Nous restâmes dans cette posture une minute ou deux, la tête inclinée, en silence, écoutant tinter la clochette et fermant les yeux pour revoir en esprit l’église du bourg natal, l’autel paré de branchages et de fleurs, les chasubles des prêtres, brodées d’or, et, dans la nef, sur les nuques penchées des femmes, les hautes coiffes de dentelle blanche, semblables à un grand vol de goélands... Je n’eus pas plus tôt achevé l’Ite missa est que le capitaine me dit:
—Ce n’est pas tout ça, Jean-René: il n’y a pas de grand’messe sans un peu de chant.

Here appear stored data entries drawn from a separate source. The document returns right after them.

(* ===== verification/Base64.v ===== *)
(** * Base64

    The encodings of [encoding/base64] that signatures, policies and store
    versions travel in: the padded standard alphabet, its decoder, and the
    unpadded URL alphabet. *)

From S2P Require Import Prelude Crypto.
Local Open Scope Z_scope.

(** * [base64.StdEncoding] *)

Definition b64_char (n : N) : ascii :=
  ascii_of_N (if n <? 26 then 65 + n else if n <? 52 then 71 + n else if n <? 62 then n - 4
              else if n =? 62 then 43 else 47)%N.

Definition b64_value (a : ascii) : option N :=
  let n := N_of_ascii a in
  if ((65 <=? n) && (n <=? 90))%N then Some (n - 65)%N
  else if ((97 <=? n) && (n <=? 122))%N then Some (n - 71)%N
  else if ((48 <=? n) && (n <=? 57))%N then Some (n + 4)%N
  else if (n =? 43)%N then Some 62%N
  else if (n =? 47)%N then Some 63%N
  else None.

Definition pad : ascii := "=".

Fixpoint base64_encode (s : string) : string :=
  match s with
  | "" => ""
  | String a "" =>
      let x := N_of_ascii a in
      String (b64_char (x / 4)) (String (b64_char (x mod 4 * 16)) (String pad (String pad "")))
  | String a (String b "") =>
      let x := N_of_ascii a in let y := N_of_ascii b in
      String (b64_char (x / 4)) (String (b64_char (x mod 4 * 16 + y / 16))
        (String (b64_char (y mod 16 * 4)) (String pad "")))
  | String a (String b (String c s')) =>
      let x := N_of_ascii a in let y := N_of_ascii b in let z := N_of_ascii c in
      String (b64_char (x / 4)) (String (b64_char (x mod 4 * 16 + y / 16))
        (String (b64_char (y mod 16 * 4 + z / 64)) (String (b64_char (z mod 64)) (base64_encode s'))))
  end.

(** The decoder skips carriage returns and line feeds wherever they stand. *)
Fixpoint drop_newlines (s : string) : string :=
  match s with
  | "" => ""
  | String a s' => if Ascii.eqb a "010" || Ascii.eqb a "013" then drop_newlines s' else String a (drop_newlines s')
  end.

(** Groups of four characters; only the last may be padded. *)
Fixpoint base64_groups (s : string) : option string :=
  match s with
  | "" => Some ""
  | String a (String b (String c (String d s'))) =>
      x ← b64_value a; y ← b64_value b;
      if Ascii.eqb c pad then
        if Ascii.eqb d pad && str_eqb s' "" then Some (String (ascii_of_N (x * 4 + y / 16)) "") else None
      else
        z ← b64_value c;
        if Ascii.eqb d pad then
          if str_eqb s' ""
          then Some (String (ascii_of_N (x * 4 + y / 16)) (String (ascii_of_N (y mod 16 * 16 + z / 4)) ""))
          else None
        else
          v ← b64_value d; rest ← base64_groups s';
          Some (String (ascii_of_N (x * 4 + y / 16)) (String (ascii_of_N (y mod 16 * 16 + z / 4))
                 (String (ascii_of_N (z mod 4 * 64 + v)) rest)))
  | _ => None
  end.

(** [CorruptInputError], without the offset its text ends with. *)
Definition ErrBase64 : error := ErrNew "illegal base64 data at input byte".

Definition base64_decode (s : string) : result string :=
  match base64_groups (drop_newlines s) with Some d => Ok d | None => Error ErrBase64 end.

(** [base64.RawURLEncoding]: the URL alphabet, without padding. *)
Fixpoint url_alphabet (s : string) : string :=
  match s with
  | "" => ""
  | String a s =>
      if Ascii.eqb a pad then url_alphabet s
      else String (if Ascii.eqb a "+" then "-" else if Ascii.eqb a "/" then "_" else a) (url_alphabet s)
  end.

Definition base64_rawurl_encode (s : string) : string := url_alphabet (base64_encode s).

Example rawurl_sample : base64_rawurl_encode ("~~" +:+ String "255" "?") = "fn7_Pw".
Proof. vm_compute. reflexivity. Qed.

(** * Decoding what was encoded *)

Lemma b64_char_spec n : (n < 64)%N →
  b64_value (b64_char n) = Some n ∧ Ascii.eqb (b64_char n) pad = false ∧
  (Ascii.eqb (b64_char n) "010" || Ascii.eqb (b64_char n) "013") = false.
Proof.
  intros Hn.
  assert (forallb (λ i, let n := N.of_nat i in
    bool_decide (b64_value (b64_char n) = Some n) && negb (Ascii.eqb (b64_char n) pad) &&
    negb (Ascii.eqb (b64_char n) "010" || Ascii.eqb (b64_char n) "013")) (seq 0 64) = true) as H
    by (vm_compute; reflexivity).
  rewrite forallb_forall in H. specialize (H (N.to_nat n)). rewrite N2Nat.id, in_seq in H.
  cbv zeta in H. assert (0 ≤ N.to_nat n < 0 + 64)%nat as Hr by lia.
  apply H in Hr. apply andb_prop in Hr as [[H1 H2]%andb_prop H3].
  split_and!; [by apply bool_decide_eq_true in H1|by apply negb_true_iff..].
Qed.

Lemma string_triple_ind (P : string → Prop) :
  P "" → (∀ a, P (String a "")) → (∀ a b, P (String a (String b ""))) →
  (∀ a b c s, P s → P (String a (String b (String c s)))) → ∀ s, P s.
Proof.
  intros H0 H1 H2 H3 s. enough (P s ∧ (∀ a, P (String a s)) ∧ ∀ a b, P (String a (String b s))) by tauto.
  induction s as [|a s (IH0 & IH1 & IH2)]; [by auto|]. split_and!; [apply IH1|intros; apply IH2|intros; by apply H3].
Qed.

(** The six-bit groups of three bytes, and back. *)
Lemma sextets x y z : (x < 256)%N → (y < 256)%N → (z < 256)%N →
  (x / 4 < 64 ∧ x mod 4 * 16 + y / 16 < 64 ∧ y mod 16 * 4 + z / 64 < 64 ∧ z mod 64 < 64 ∧
   x / 4 * 4 + (x mod 4 * 16 + y / 16) / 16 = x ∧
   (x mod 4 * 16 + y / 16) mod 16 * 16 + (y mod 16 * 4 + z / 64) / 4 = y ∧
   (y mod 16 * 4 + z / 64) mod 4 * 64 + z mod 64 = z)%N.
Proof.
  intros Hx Hy Hz.
  assert (∀ a b n, n ≠ 0 → b < n → (a * n + b) / n = a ∧ (a * n + b) mod n = b)%N as H.
  { intros a b n Hn Hb. rewrite N.div_add_l, N.div_small, N.add_0_r by done.
    by rewrite N.add_comm, N.Div0.mod_add, N.mod_small. }
  pose proof (N.div_mod x 4 ltac:(done)) as Ex. pose proof (N.mod_lt x 4 ltac:(done)) as Lx.
  pose proof (N.div_mod y 16 ltac:(done)) as Ey. pose proof (N.mod_lt y 16 ltac:(done)) as Ly.
  pose proof (N.div_mod z 64 ltac:(done)) as Ez. pose proof (N.mod_lt z 64 ltac:(done)) as Lz.
  revert Ex Ey Ez Lx Ly Lz. generalize (x / 4)%N, (x mod 4)%N, (y / 16)%N, (y mod 16)%N, (z / 64)%N, (z mod 64)%N.
  intros q r s t u v Ex Ey Ez Lx Ly Lz.
  destruct (H r s 16%N) as [-> ->]; [done|lia|]. destruct (H t u 4%N) as [-> ->]; [done|lia|].
  split_and!; lia.
Qed.

Lemma groups_cons x y z v s : (x < 64)%N → (y < 64)%N → (z < 64)%N → (v < 64)%N →
  base64_groups (String (b64_char x) (String (b64_char y) (String (b64_char z) (String (b64_char v) s)))) =
  (rest ← base64_groups s;
   Some (String (ascii_of_N (x * 4 + y / 16)) (String (ascii_of_N (y mod 16 * 16 + z / 4))
          (String (ascii_of_N (z mod 4 * 64 + v)) rest)))).
Proof.
  intros Hx Hy Hz Hv. cbn [base64_groups].
  destruct (b64_char_spec x Hx) as (-> & _), (b64_char_spec y Hy) as (-> & _),
    (b64_char_spec z Hz) as (-> & -> & _), (b64_char_spec v Hv) as (-> & -> & _). reflexivity.
Qed.

Lemma base64_groups_encode s : base64_groups (base64_encode s) = Some s.
Proof.
  induction s as [|a|a b|a b c s IH] using string_triple_ind; [done|..].
  - destruct (sextets (N_of_ascii a) 0 0) as (Hx & Hy & _ & _ & E & _); [apply byte_lt_256|done..|].
    rewrite N.Div0.div_0_l, N.add_0_r in Hy, E. cbn [base64_encode base64_groups].
    destruct (b64_char_spec _ Hx) as (-> & _), (b64_char_spec _ Hy) as (-> & _).
    change (Ascii.eqb pad pad) with true. cbn -[N.div N.modulo N.mul N.add]. by rewrite E, ascii_N_embedding.
  - destruct (sextets (N_of_ascii a) (N_of_ascii b) 0) as (Hx & Hy & Hz & _ & E & F & _); [apply byte_lt_256..|done|].
    rewrite N.Div0.div_0_l, N.add_0_r in Hz, F. cbn [base64_encode base64_groups].
    destruct (b64_char_spec _ Hx) as (-> & _), (b64_char_spec _ Hy) as (-> & _), (b64_char_spec _ Hz) as (-> & -> & _).
    change (Ascii.eqb pad pad) with true. cbn -[N.div N.modulo N.mul N.add]. by rewrite E, F, !ascii_N_embedding.
  - destruct (sextets (N_of_ascii a) (N_of_ascii b) (N_of_ascii c)) as (Hx & Hy & Hz & Hv & E & F & G);
      [apply byte_lt_256..|].
    cbn [base64_encode]. rewrite groups_cons, IH by done. cbn -[N.div N.modulo N.mul N.add].
    by rewrite E, F, G, !ascii_N_embedding.
Qed.

Lemma base64_encode_newlines s : drop_newlines (base64_encode s) = base64_encode s.
Proof.
  assert (∀ n r, (n < 64)%N → drop_newlines (String (b64_char n) r) = String (b64_char n) (drop_newlines r)) as H.
  { intros n r Hn. cbn [drop_newlines]. by destruct (b64_char_spec n Hn) as (_ & _ & ->). }
  induction s as [|a|a b|a b c s IH] using string_triple_ind; [done|..]; cbn [base64_encode].
  - destruct (sextets (N_of_ascii a) 0 0) as (Hx & Hy & _); [apply byte_lt_256|done..|].
    rewrite N.Div0.div_0_l, N.add_0_r in Hy. by rewrite !H.
  - destruct (sextets (N_of_ascii a) (N_of_ascii b) 0) as (Hx & Hy & Hz & _); [apply byte_lt_256..|done|].
    rewrite N.Div0.div_0_l, N.add_0_r in Hz. by rewrite !H.
  - destruct (sextets (N_of_ascii a) (N_of_ascii b) (N_of_ascii c)) as (Hx & Hy & Hz & Hv & _); [apply byte_lt_256..|].
    by rewrite !H, IH.
Qed.

Lemma base64_decode_encode s : base64_decode (base64_encode s) = Ok s.
Proof. unfold base64_decode. by rewrite base64_encode_newlines, base64_groups_encode. Qed.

—Oui, oui, s’écrièrent les autres, il faut que tu chantes!
Dès l’âge de ma première communion, j’avais été réputé pour ma voix, et ce fut à cause d’elle que Dom Bléaz, recteur de Plouguiel, m’attacha d’abord à lui comme un enfant de chœur, puis en vint à rêver pour moi les gloires du sacerdoce. Plus mûr, la poitrine élargie par les souffles immenses de la mer, vous eussiez juré que je portais en moi tout un registre d’orgues.
Un jour, du temps que je naviguais à l’État, sur la Melpomène, nous fûmes assaillis, en vue de Bourbon, par une trombe épouvantable. Ça sifflait, hurlait, beuglait. Un charivari de tous les démons! J’étais dans les hunes avec les gabiers, en train de carguer la toile. «Hein! Kerello, voilà des poumons qui dégottent les tiens!» me cria dans l’oreille mon voisin de vergue. Je ne répondis point, mais rassemblant toute ma voix, je lançai à gorge éperdue:
Eun Douè hepken adori[1].
Il n’y a pas, que je sache, d’air plus ample et plus majestueux. Tant que dura la manœuvre, je chantai. «Superbe!» me dit le commandant, quand je descendis de la mâture. Même d’en bas ils avaient tout saisi. J’avais triomphé du sabbat des vents et de la mer. Et ce qu’il y a de plus curieux, c’est que presque aussitôt la bourrasque, dépitée sans doute, rebroussa chemin...
A Islande, il m’arrivait rarement de chanter. Je vous en ai dit la raison: au milieu de ces grands silences polaires, on a comme peur de sa propre voix. Et puis, beaucoup prétendent que cela porte malheur, qu’on attire la mort. Ceux de ma bordée, au moment de nous affaler sur nos couettes, me suppliaient souvent:
—Jean-René, dis une chanson de chez nous qui nous fasse, en dormant, rêver du pays.
Je cédais quelquefois et, avant de dégringoler moi-même dans le puits des songes, je leur fredonnais la «sône» des Filles de Lannion ou la complainte des Goémonniers.